__Data to process__
(** * flbtool: the FLB3 firmware container codec

    A shallow embedding of [flbtool.py] (a Python 2 script: the buffers it
    reads are [str] byte strings) and the properties of its binary structure
    model: the header, classification and device-list codecs, the chunk
    composition, the length recomputation and the container loop, and of the
    names it gives the files of a chunk. *)

From Stdlib Require Import ZArith List Lia Bool String Ascii.
From Stdlib Require Import Strings.Byte.
From Stdlib Require DecimalString DecimalN.
Import ListNotations.
Open Scope Z_scope.

(** ** Outcomes of Python code *)

(** The exceptions the modelled code can raise. *)
Inductive exn : Type :=
| StructError        (* struct.error: wrong buffer size, number out of range *)
| UnicodeError.      (* .encode('ascii') on a non-ASCII character *)

(** A Python call returns, raises, or (for the two [while] loops, which the
    model runs on fuel) is cut short.  [Diverge] is never the result of the
    top-level functions: see [PCIDeviceList_parse_total] and
    [extract_firmware_total]. *)
Inductive outcome (A : Type) : Type :=
| Ok (a : A)
| Raise (e : exn)
| Diverge.
Arguments Ok {A} a.
Arguments Raise {A} e.
Arguments Diverge {A}.

Definition bind {A B : Type} (m : outcome A) (k : A -> outcome B) : outcome B :=
  match m with
  | Ok a => k a
  | Raise e => Raise e
  | Diverge => Diverge
  end.

Notation "x <- m ;; k" := (bind m (fun x => k))
  (at level 61, m at next level, right associativity).
Notation "' p <- m ;; k" := (bind m (fun p => k))
  (at level 61, p pattern, m at next level, right associativity).

(** ** Bytes, text and slices *)

Definition bytes := list byte.

(** A Python text value ([str] after a parse, [unicode] after a JSON load) as
    its sequence of code points. *)
Definition text := list Z.

Definition byte_val (b : byte) : Z := Z.of_N (Byte.to_N b).

Definition byte_of_Z (z : Z) : byte :=
  match Byte.of_N (Z.to_N (z mod 256)) with
  | Some b => b
  | None => x00
  end.

Definition len {A : Type} (s : list A) : Z := Z.of_nat (List.length s).

(** Python's normalisation of a slice bound against a sequence of length [n]. *)
Definition clamp_index (n i : Z) : Z :=
  if i <? 0 then Z.max (i + n) 0 else Z.min i n.

(** [s[lo:hi]] *)
Definition slice {A : Type} (s : list A) (lo hi : Z) : list A :=
  let lo' := clamp_index (len s) lo in
  let hi' := clamp_index (len s) hi in
  firstn (Z.to_nat (hi' - lo')) (skipn (Z.to_nat lo') s).

(** [s[lo:]] *)
Definition slice_from {A : Type} (s : list A) (lo : Z) : list A :=
  skipn (Z.to_nat (clamp_index (len s) lo)) s.

(** [t.encode('ascii')]: every code point must be below 128. *)
Definition is_ascii (c : Z) : bool := (0 <=? c) && (c <? 128).

Definition encode_ascii (t : text) : outcome bytes :=
  if forallb is_ascii t then Ok (map byte_of_Z t) else Raise UnicodeError.

(** The text a byte string denotes. *)
Definition text_of_bytes (bs : bytes) : text := map byte_val bs.

(** [t.replace("\x00", '')] *)
Definition strip_nulls (t : text) : text := filter (fun c => negb (c =? 0)) t.

(** ** The [struct] module, for the little-endian formats the tool uses *)

Module Struct.

(** The [w] little-endian bytes of [v]. *)
Fixpoint le_bytes (w : nat) (v : Z) : bytes :=
  match w with
  | O => []
  | S w' => byte_of_Z (v mod 256) :: le_bytes w' (v / 256)
  end.

Fixpoint le_value (bs : bytes) : Z :=
  match bs with
  | [] => 0
  | b :: r => byte_val b + 256 * le_value r
  end.

(** Packing an unsigned integer of [w] bytes ('B', 'H', 'I'): a number out
    of range raises struct.error. *)
Definition pack_uint (w : nat) (v : Z) : outcome bytes :=
  if (0 <=? v) && (v <? 2 ^ (8 * Z.of_nat w)) then Ok (le_bytes w v)
  else Raise StructError.

(** Packing a string with format '<w>s': the string is truncated or padded
    with null bytes to make it fit. *)
Definition pack_s (w : nat) (s : bytes) : bytes :=
  firstn w (s ++ repeat x00 w).

(** The field of width [w] at offset [off] of a buffer. *)
Definition field (data : bytes) (off w : nat) : bytes :=
  firstn w (skipn off data).

(** [struct.unpack] demands a buffer of exactly the format's size. *)
Definition sized {A : Type} (size : nat) (data : bytes) (k : outcome A) : outcome A :=
  if Nat.eqb (List.length data) size then k else Raise StructError.

End Struct.

Import Struct.

(** ** FLBHeader: the 98-byte chunk header, format [<4sIBIH80s3B] *)

Module FLBHeader.

Record t : Type := mk {
  magic : text;
  header_length : Z;
  unknown1 : Z;
  data_length : Z;
  delimiter : Z;
  description : text;
  version1 : Z;
  version2 : Z;
  version3 : Z
}.

Definition HEADERSIZE : Z := 98.

(** [struct.unpack(FLBHeader.HEADERFORMAT, data)] *)
Definition unpack (data : bytes)
  : outcome (bytes * Z * Z * Z * Z * bytes * Z * Z * Z) :=
  sized 98 data
    (Ok (field data 0 4,
         le_value (field data 4 4),
         le_value (field data 8 1),
         le_value (field data 9 4),
         le_value (field data 13 2),
         field data 15 80,
         le_value (field data 95 1),
         le_value (field data 96 1),
         le_value (field data 97 1))).

(** [struct.pack(FLBHeader.HEADERFORMAT, ...)] *)
Definition pack (m : bytes) (hl u1 dl de : Z) (d : bytes) (v1 v2 v3 : Z)
  : outcome bytes :=
  bhl <- pack_uint 4 hl ;;
  bu1 <- pack_uint 1 u1 ;;
  bdl <- pack_uint 4 dl ;;
  bde <- pack_uint 2 de ;;
  bv1 <- pack_uint 1 v1 ;;
  bv2 <- pack_uint 1 v2 ;;
  bv3 <- pack_uint 1 v3 ;;
  Ok (pack_s 4 m ++ bhl ++ bu1 ++ bdl ++ bde ++ pack_s 80 d ++ bv1 ++ bv2 ++ bv3).

(** Parse a full FLB header; returns it with the number of bytes consumed.
    The description loses every null byte. *)
Definition parse (firmware : bytes) : outcome (t * Z) :=
  '(m, hl, u1, dl, de, d, v1, v2, v3) <- unpack (slice firmware 0 HEADERSIZE) ;;
  Ok (mk (text_of_bytes m) hl u1 dl de (strip_nulls (text_of_bytes d)) v1 v2 v3,
      HEADERSIZE).

(** Appends the packed header to the output file. *)
Definition writeToFLB (self : t) (output_file : bytes) : outcome bytes :=
  m <- encode_ascii (magic self) ;;
  d <- encode_ascii (description self) ;;
  packed <- pack m (header_length self) (unknown1 self) (data_length self)
                 (delimiter self) d (version1 self) (version2 self) (version3 self) ;;
  Ok (output_file ++ packed).

End FLBHeader.

(** ** PCIDetails: the 41-byte classification block, format [<I37s] *)

Module PCIDetails.

Record t : Type := mk {
  flb_type : Z;
  unknown : text
}.

Definition HEADERSIZE : Z := 41.

(** The table of type codes seen in existing files. *)
Definition FLB_TYPES : list (Z * string) :=
  [ (0x300, "FLB_PXE"%string);
    (0x800, "FLB_UEFI_DRIVER"%string);
    (0x1000, "FLB_ISCSI_OPTION"%string);
    (0x2000, "FLB_FCOE_OPTION"%string);
    (0x10000, "FLB_COMBO_RULES"%string);
    (0x100000, "FLB_CIVD_BIN"%string);
    (0x100001, "FLB_COMBO_IMAGE_VERSION_NAME"%string);
    (0x200000, "FLB_OCD_OPTION"%string);
    (0x800000, "FLB_CLP_LOADER"%string);
    (0x1000000, "FLB_ISCSI_SETUP"%string);
    (0x2000000, "FLB_40G_INTERFACE"%string);
    (0x10000000, "FLB_UEFI_X64_FCOE_DRIVER"%string);
    (0x20000000, "FLB_SIGNATURE"%string);
    (0x20000100, "FLB_SIGNATURE_2"%string) ].

Fixpoint lookup (table : list (Z * string)) (k : Z) : option string :=
  match table with
  | [] => None
  | (k', v) :: rest => if k =? k' then Some v else lookup rest k
  end.

(** The name [logInfo] reports for the type code; the log line is its only
    effect. *)
Definition logInfo (self : t) : string :=
  match lookup FLB_TYPES (flb_type self) with
  | Some name => name
  | None => "UNKNOWN"%string
  end.

Definition unpack (data : bytes) : outcome (Z * bytes) :=
  sized 41 data (Ok (le_value (field data 0 4), field data 4 37)).

Definition pack (ty : Z) (u : bytes) : outcome bytes :=
  bty <- pack_uint 4 ty ;;
  Ok (bty ++ pack_s 37 u).

Definition parse (firmware : bytes) : outcome (t * Z) :=
  '(ty, u) <- unpack (slice firmware 0 HEADERSIZE) ;;
  Ok (mk ty (text_of_bytes u), HEADERSIZE).

Definition writeToFLB (self : t) (output_file : bytes) : outcome bytes :=
  u <- encode_ascii (unknown self) ;;
  packed <- pack (flb_type self) u ;;
  Ok (output_file ++ packed).

End PCIDetails.

(** ** PCIDevice: one 12-byte device entry, format [<HHHHHH] *)

Module PCIDevice.

Record t : Type := mk {
  vendor : Z;
  device : Z;
  subvendor : Z;
  subdevice : Z;
  unk1 : Z;
  unk2 : Z
}.

(** Every device list ends with an all-zero entry. *)
Definition isValid (self : t) : bool :=
  (vendor self >? 0) || (device self >? 0) || (subvendor self >? 0)
  || (subdevice self >? 0) || (unk1 self >? 0) || (unk2 self >? 0).

(** The six numbers of a 12-byte entry. *)
Definition of_bytes (data : bytes) : t :=
  mk (le_value (field data 0 2)) (le_value (field data 2 2))
     (le_value (field data 4 2)) (le_value (field data 6 2))
     (le_value (field data 8 2)) (le_value (field data 10 2)).

(** The device built from [struct.unpack(PCIDeviceList.DEVICEFORMAT, data)]. *)
Definition unpack (data : bytes) : outcome t :=
  sized 12 data (Ok (of_bytes data)).

Definition pack (self : t) : outcome bytes :=
  b1 <- pack_uint 2 (vendor self) ;;
  b2 <- pack_uint 2 (device self) ;;
  b3 <- pack_uint 2 (subvendor self) ;;
  b4 <- pack_uint 2 (subdevice self) ;;
  b5 <- pack_uint 2 (unk1 self) ;;
  b6 <- pack_uint 2 (unk2 self) ;;
  Ok (b1 ++ b2 ++ b3 ++ b4 ++ b5 ++ b6).

Definition writeToFLB (self : t) (output_file : bytes) : outcome bytes :=
  packed <- pack self ;;
  Ok (output_file ++ packed).

End PCIDevice.

(** ** PCIDeviceList: back-to-back device entries *)

Module PCIDeviceList.

Record t : Type := mk {
  devices : list PCIDevice.t
}.

Definition DEVICESIZE : Z := 12.

(** The [while devicepos < len(firmware)] loop of [parse]; every entry,
    valid or all-zero, is appended. *)
Fixpoint parse_loop (fuel : nat) (firmware : bytes) (devicepos : Z)
         (devs : list PCIDevice.t) : outcome (t * Z) :=
  match fuel with
  | O => Diverge
  | S fuel' =>
      if devicepos <? len firmware then
        newdevice <- PCIDevice.unpack (slice firmware devicepos (devicepos + DEVICESIZE)) ;;
        parse_loop fuel' firmware (devicepos + DEVICESIZE) (devs ++ [newdevice])
      else Ok (mk devs, devicepos)
  end.

(** Returns the list with the number of bytes consumed. *)
Definition parse (firmware : bytes) : outcome (t * Z) :=
  parse_loop (S (List.length firmware)) firmware 0 [].

Fixpoint write_loop (devs : list PCIDevice.t) (output_file : bytes) : outcome bytes :=
  match devs with
  | [] => Ok output_file
  | cur :: rest =>
      output_file' <- PCIDevice.writeToFLB cur output_file ;;
      write_loop rest output_file'
  end.

Definition writeToFLB (self : t) (output_file : bytes) : outcome bytes :=
  write_loop (devices self) output_file.

End PCIDeviceList.

(** ** FirmwareData: the opaque payload *)

Module FirmwareData.

Record t : Type := mk {
  firmware : bytes
}.

Definition writeToFLB (self : t) (output_file : bytes) : outcome bytes :=
  Ok (output_file ++ firmware self).

End FirmwareData.

(** ** FLBChunk: header, classification, device list and payload *)

Module FLBChunk.

Record t : Type := mk {
  chunknum : Z;
  header : FLBHeader.t;
  pcidetails : PCIDetails.t;
  pcidevices : PCIDeviceList.t;
  firmware : FirmwareData.t
}.

(** Parses chunk number [num] off the front of [inputdata]; returns it with
    the final position. *)
Definition parse (num : Z) (inputdata : bytes) : outcome (t * Z) :=
  let pos := 0 in
  '(hdr, n) <- FLBHeader.parse (slice inputdata pos (pos + FLBHeader.HEADERSIZE)) ;;
  let pos := pos + n in
  '(det, n) <- PCIDetails.parse (slice inputdata pos (pos + PCIDetails.HEADERSIZE)) ;;
  let pos := pos + n in
  let pci_devicelist_size :=
    FLBHeader.header_length hdr - FLBHeader.HEADERSIZE - PCIDetails.HEADERSIZE in
  '(devs, n) <- PCIDeviceList.parse (slice inputdata pos (pos + pci_devicelist_size)) ;;
  let pos := pos + n in
  let fw := FirmwareData.mk (slice inputdata pos (pos + FLBHeader.data_length hdr)) in
  let pos := pos + FLBHeader.data_length hdr in
  Ok (mk num hdr det devs fw, pos).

__Task directions__
Only the lines from the one with "FLBHeader.header_length hdr - FLBHeader.HEADERSIZE" through the last line of the records belong in the answer, each copied exactly.

__Solved exercise__
    FLBHeader.header_length hdr - FLBHeader.HEADERSIZE - PCIDetails.HEADERSIZE in
  '(devs, n) <- PCIDeviceList.parse (slice inputdata pos (pos + pci_devicelist_size)) ;;
  let pos := pos + n in
  let fw := FirmwareData.mk (slice inputdata pos (pos + FLBHeader.data_length hdr)) in
  let pos := pos + FLBHeader.data_length hdr in
  Ok (mk num hdr det devs fw, pos).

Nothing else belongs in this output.